╭─ Record excerpts

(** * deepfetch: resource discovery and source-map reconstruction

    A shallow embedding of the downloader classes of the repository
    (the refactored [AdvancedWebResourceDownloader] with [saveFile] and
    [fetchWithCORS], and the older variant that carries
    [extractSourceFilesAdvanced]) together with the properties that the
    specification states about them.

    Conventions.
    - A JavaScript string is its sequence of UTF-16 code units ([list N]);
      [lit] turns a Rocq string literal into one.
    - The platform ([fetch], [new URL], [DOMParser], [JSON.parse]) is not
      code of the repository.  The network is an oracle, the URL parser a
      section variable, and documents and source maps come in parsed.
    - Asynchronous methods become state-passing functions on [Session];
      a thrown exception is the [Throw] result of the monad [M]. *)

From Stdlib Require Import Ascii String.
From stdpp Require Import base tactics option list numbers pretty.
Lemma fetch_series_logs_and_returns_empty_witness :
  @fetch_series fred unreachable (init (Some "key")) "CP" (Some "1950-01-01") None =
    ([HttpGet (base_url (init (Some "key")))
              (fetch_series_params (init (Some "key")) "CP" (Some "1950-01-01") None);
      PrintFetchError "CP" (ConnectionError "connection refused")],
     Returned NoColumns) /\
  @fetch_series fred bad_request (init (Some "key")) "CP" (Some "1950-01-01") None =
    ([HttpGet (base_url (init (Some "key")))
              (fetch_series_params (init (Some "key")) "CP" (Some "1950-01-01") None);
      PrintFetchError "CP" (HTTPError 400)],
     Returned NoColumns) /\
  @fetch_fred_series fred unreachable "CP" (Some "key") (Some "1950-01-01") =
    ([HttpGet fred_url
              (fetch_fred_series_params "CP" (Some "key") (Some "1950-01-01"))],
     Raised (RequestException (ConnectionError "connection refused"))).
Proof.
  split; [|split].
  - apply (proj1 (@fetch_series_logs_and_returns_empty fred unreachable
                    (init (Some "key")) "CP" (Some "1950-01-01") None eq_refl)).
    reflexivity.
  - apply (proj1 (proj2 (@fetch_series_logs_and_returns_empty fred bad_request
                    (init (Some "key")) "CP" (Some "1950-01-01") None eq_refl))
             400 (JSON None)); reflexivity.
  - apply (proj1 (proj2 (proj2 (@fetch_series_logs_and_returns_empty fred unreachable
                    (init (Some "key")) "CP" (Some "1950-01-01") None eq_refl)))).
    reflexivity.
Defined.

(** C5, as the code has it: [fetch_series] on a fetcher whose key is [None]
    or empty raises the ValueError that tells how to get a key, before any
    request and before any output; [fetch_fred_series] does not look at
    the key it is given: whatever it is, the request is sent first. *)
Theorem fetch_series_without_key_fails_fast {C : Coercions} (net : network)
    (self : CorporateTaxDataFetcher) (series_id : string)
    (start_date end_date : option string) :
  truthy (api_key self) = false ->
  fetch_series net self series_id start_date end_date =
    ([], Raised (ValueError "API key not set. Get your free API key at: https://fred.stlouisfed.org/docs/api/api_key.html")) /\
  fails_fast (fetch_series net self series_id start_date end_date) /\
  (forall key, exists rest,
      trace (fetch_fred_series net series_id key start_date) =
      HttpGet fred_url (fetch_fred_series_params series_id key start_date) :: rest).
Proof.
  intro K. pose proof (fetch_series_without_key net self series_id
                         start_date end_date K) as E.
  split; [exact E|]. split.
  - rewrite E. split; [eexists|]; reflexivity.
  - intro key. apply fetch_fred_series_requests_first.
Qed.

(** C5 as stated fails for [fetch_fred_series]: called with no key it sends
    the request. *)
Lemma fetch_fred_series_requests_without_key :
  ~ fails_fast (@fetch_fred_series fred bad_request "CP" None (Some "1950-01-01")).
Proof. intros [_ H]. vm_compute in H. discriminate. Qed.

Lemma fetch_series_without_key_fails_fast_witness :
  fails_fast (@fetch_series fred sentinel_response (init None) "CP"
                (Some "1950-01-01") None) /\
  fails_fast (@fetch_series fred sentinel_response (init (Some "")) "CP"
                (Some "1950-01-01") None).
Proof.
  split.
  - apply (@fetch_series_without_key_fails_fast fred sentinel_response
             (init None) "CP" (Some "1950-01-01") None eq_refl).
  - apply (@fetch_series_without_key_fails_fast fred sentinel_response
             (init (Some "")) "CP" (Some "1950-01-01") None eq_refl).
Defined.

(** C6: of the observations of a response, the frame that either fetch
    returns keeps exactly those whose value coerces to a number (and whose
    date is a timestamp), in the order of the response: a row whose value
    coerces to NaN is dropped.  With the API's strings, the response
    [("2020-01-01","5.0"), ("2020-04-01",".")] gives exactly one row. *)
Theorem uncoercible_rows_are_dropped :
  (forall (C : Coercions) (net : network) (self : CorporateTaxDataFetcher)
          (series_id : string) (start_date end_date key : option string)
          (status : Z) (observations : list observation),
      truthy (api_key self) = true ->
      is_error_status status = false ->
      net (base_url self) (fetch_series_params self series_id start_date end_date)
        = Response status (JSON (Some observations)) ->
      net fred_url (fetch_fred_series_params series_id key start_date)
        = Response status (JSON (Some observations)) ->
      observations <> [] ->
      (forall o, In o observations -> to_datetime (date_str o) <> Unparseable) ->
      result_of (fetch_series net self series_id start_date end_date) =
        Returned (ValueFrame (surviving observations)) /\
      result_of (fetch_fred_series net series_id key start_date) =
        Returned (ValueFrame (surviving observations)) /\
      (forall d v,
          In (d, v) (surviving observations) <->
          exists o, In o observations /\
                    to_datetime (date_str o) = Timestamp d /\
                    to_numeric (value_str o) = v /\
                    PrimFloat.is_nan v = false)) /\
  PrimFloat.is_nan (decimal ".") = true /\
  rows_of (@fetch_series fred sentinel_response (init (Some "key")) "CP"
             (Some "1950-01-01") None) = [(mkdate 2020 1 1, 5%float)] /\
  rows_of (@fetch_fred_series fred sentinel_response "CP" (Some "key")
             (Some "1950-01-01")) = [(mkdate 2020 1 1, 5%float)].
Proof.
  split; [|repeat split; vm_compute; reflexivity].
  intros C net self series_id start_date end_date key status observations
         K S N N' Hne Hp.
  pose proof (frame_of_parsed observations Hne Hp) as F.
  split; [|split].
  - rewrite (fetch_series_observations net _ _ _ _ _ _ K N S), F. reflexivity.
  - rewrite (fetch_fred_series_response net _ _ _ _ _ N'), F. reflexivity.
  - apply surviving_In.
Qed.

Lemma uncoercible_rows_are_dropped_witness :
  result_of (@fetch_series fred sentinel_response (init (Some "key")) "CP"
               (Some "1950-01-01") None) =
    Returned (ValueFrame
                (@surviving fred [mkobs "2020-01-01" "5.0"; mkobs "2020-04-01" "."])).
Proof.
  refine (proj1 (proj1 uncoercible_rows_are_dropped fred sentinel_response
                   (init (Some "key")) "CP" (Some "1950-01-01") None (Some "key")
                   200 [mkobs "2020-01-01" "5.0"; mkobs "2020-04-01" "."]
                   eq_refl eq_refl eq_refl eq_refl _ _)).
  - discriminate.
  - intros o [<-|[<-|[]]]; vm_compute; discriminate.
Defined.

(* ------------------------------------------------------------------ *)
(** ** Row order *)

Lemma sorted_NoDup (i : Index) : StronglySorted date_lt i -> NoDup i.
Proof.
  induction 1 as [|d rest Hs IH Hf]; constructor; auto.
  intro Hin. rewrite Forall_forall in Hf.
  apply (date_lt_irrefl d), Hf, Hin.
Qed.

╰─

Give the records above again in full, keeping every character unchanged.

Response area:
(** * deepfetch: resource discovery and source-map reconstruction

    A shallow embedding of the downloader classes of the repository
    (the refactored [AdvancedWebResourceDownloader] with [saveFile] and
    [fetchWithCORS], and the older variant that carries
    [extractSourceFilesAdvanced]) together with the properties that the
    specification states about them.

    Conventions.
    - A JavaScript string is its sequence of UTF-16 code units ([list N]);
      [lit] turns a Rocq string literal into one.
    - The platform ([fetch], [new URL], [DOMParser], [JSON.parse]) is not
      code of the repository.  The network is an oracle, the URL parser a
      section variable, and documents and source maps come in parsed.
    - Asynchronous methods become state-passing functions on [Session];
      a thrown exception is the [Throw] result of the monad [M]. *)

From Stdlib Require Import Ascii String.
From stdpp Require Import base tactics option list numbers pretty.
Lemma fetch_series_logs_and_returns_empty_witness :
  @fetch_series fred unreachable (init (Some "key")) "CP" (Some "1950-01-01") None =
    ([HttpGet (base_url (init (Some "key")))
              (fetch_series_params (init (Some "key")) "CP" (Some "1950-01-01") None);
      PrintFetchError "CP" (ConnectionError "connection refused")],
     Returned NoColumns) /\
  @fetch_series fred bad_request (init (Some "key")) "CP" (Some "1950-01-01") None =
    ([HttpGet (base_url (init (Some "key")))
              (fetch_series_params (init (Some "key")) "CP" (Some "1950-01-01") None);
      PrintFetchError "CP" (HTTPError 400)],
     Returned NoColumns) /\
  @fetch_fred_series fred unreachable "CP" (Some "key") (Some "1950-01-01") =
    ([HttpGet fred_url
              (fetch_fred_series_params "CP" (Some "key") (Some "1950-01-01"))],
     Raised (RequestException (ConnectionError "connection refused"))).
Proof.
  split; [|split].
  - apply (proj1 (@fetch_series_logs_and_returns_empty fred unreachable
                    (init (Some "key")) "CP" (Some "1950-01-01") None eq_refl)).
    reflexivity.
  - apply (proj1 (proj2 (@fetch_series_logs_and_returns_empty fred bad_request
                    (init (Some "key")) "CP" (Some "1950-01-01") None eq_refl))
             400 (JSON None)); reflexivity.
  - apply (proj1 (proj2 (proj2 (@fetch_series_logs_and_returns_empty fred unreachable
                    (init (Some "key")) "CP" (Some "1950-01-01") None eq_refl)))).
    reflexivity.
Defined.

(** C5, as the code has it: [fetch_series] on a fetcher whose key is [None]
    or empty raises the ValueError that tells how to get a key, before any
    request and before any output; [fetch_fred_series] does not look at
    the key it is given: whatever it is, the request is sent first. *)
Theorem fetch_series_without_key_fails_fast {C : Coercions} (net : network)
    (self : CorporateTaxDataFetcher) (series_id : string)
    (start_date end_date : option string) :
  truthy (api_key self) = false ->
  fetch_series net self series_id start_date end_date =
    ([], Raised (ValueError "API key not set. Get your free API key at: https://fred.stlouisfed.org/docs/api/api_key.html")) /\
  fails_fast (fetch_series net self series_id start_date end_date) /\
  (forall key, exists rest,
      trace (fetch_fred_series net series_id key start_date) =
      HttpGet fred_url (fetch_fred_series_params series_id key start_date) :: rest).
Proof.
  intro K. pose proof (fetch_series_without_key net self series_id
                         start_date end_date K) as E.
  split; [exact E|]. split.
  - rewrite E. split; [eexists|]; reflexivity.
  - intro key. apply fetch_fred_series_requests_first.
Qed.

(** C5 as stated fails for [fetch_fred_series]: called with no key it sends
    the request. *)
Lemma fetch_fred_series_requests_without_key :
  ~ fails_fast (@fetch_fred_series fred bad_request "CP" None (Some "1950-01-01")).
Proof. intros [_ H]. vm_compute in H. discriminate. Qed.

Lemma fetch_series_without_key_fails_fast_witness :
  fails_fast (@fetch_series fred sentinel_response (init None) "CP"
                (Some "1950-01-01") None) /\
  fails_fast (@fetch_series fred sentinel_response (init (Some "")) "CP"
                (Some "1950-01-01") None).
Proof.
  split.
  - apply (@fetch_series_without_key_fails_fast fred sentinel_response
             (init None) "CP" (Some "1950-01-01") None eq_refl).
  - apply (@fetch_series_without_key_fails_fast fred sentinel_response
             (init (Some "")) "CP" (Some "1950-01-01") None eq_refl).
Defined.

(** C6: of the observations of a response, the frame that either fetch
    returns keeps exactly those whose value coerces to a number (and whose
    date is a timestamp), in the order of the response: a row whose value
    coerces to NaN is dropped.  With the API's strings, the response
    [("2020-01-01","5.0"), ("2020-04-01",".")] gives exactly one row. *)
Theorem uncoercible_rows_are_dropped :
  (forall (C : Coercions) (net : network) (self : CorporateTaxDataFetcher)
          (series_id : string) (start_date end_date key : option string)
          (status : Z) (observations : list observation),
      truthy (api_key self) = true ->
      is_error_status status = false ->
      net (base_url self) (fetch_series_params self series_id start_date end_date)
        = Response status (JSON (Some observations)) ->
      net fred_url (fetch_fred_series_params series_id key start_date)
        = Response status (JSON (Some observations)) ->
      observations <> [] ->
      (forall o, In o observations -> to_datetime (date_str o) <> Unparseable) ->
      result_of (fetch_series net self series_id start_date end_date) =
        Returned (ValueFrame (surviving observations)) /\
      result_of (fetch_fred_series net series_id key start_date) =
        Returned (ValueFrame (surviving observations)) /\
      (forall d v,
          In (d, v) (surviving observations) <->
          exists o, In o observations /\
                    to_datetime (date_str o) = Timestamp d /\
                    to_numeric (value_str o) = v /\
                    PrimFloat.is_nan v = false)) /\
  PrimFloat.is_nan (decimal ".") = true /\
  rows_of (@fetch_series fred sentinel_response (init (Some "key")) "CP"
             (Some "1950-01-01") None) = [(mkdate 2020 1 1, 5%float)] /\
  rows_of (@fetch_fred_series fred sentinel_response "CP" (Some "key")
             (Some "1950-01-01")) = [(mkdate 2020 1 1, 5%float)].
Proof.
  split; [|repeat split; vm_compute; reflexivity].
  intros C net self series_id start_date end_date key status observations
         K S N N' Hne Hp.
  pose proof (frame_of_parsed observations Hne Hp) as F.
  split; [|split].
  - rewrite (fetch_series_observations net _ _ _ _ _ _ K N S), F. reflexivity.
  - rewrite (fetch_fred_series_response net _ _ _ _ _ N'), F. reflexivity.
  - apply surviving_In.
Qed.

Lemma uncoercible_rows_are_dropped_witness :
  result_of (@fetch_series fred sentinel_response (init (Some "key")) "CP"
               (Some "1950-01-01") None) =
    Returned (ValueFrame
                (@surviving fred [mkobs "2020-01-01" "5.0"; mkobs "2020-04-01" "."])).
Proof.
  refine (proj1 (proj1 uncoercible_rows_are_dropped fred sentinel_response
                   (init (Some "key")) "CP" (Some "1950-01-01") None (Some "key")
                   200 [mkobs "2020-01-01" "5.0"; mkobs "2020-04-01" "."]
                   eq_refl eq_refl eq_refl eq_refl _ _)).
  - discriminate.
  - intros o [<-|[<-|[]]]; vm_compute; discriminate.
Defined.

(* ------------------------------------------------------------------ *)
(** ** Row order *)

Lemma sorted_NoDup (i : Index) : StronglySorted date_lt i -> NoDup i.
Proof.
  induction 1 as [|d rest Hs IH Hf]; constructor; auto.
  intro Hin. rewrite Forall_forall in Hf.
  apply (date_lt_irrefl d), Hf, Hin.
Qed.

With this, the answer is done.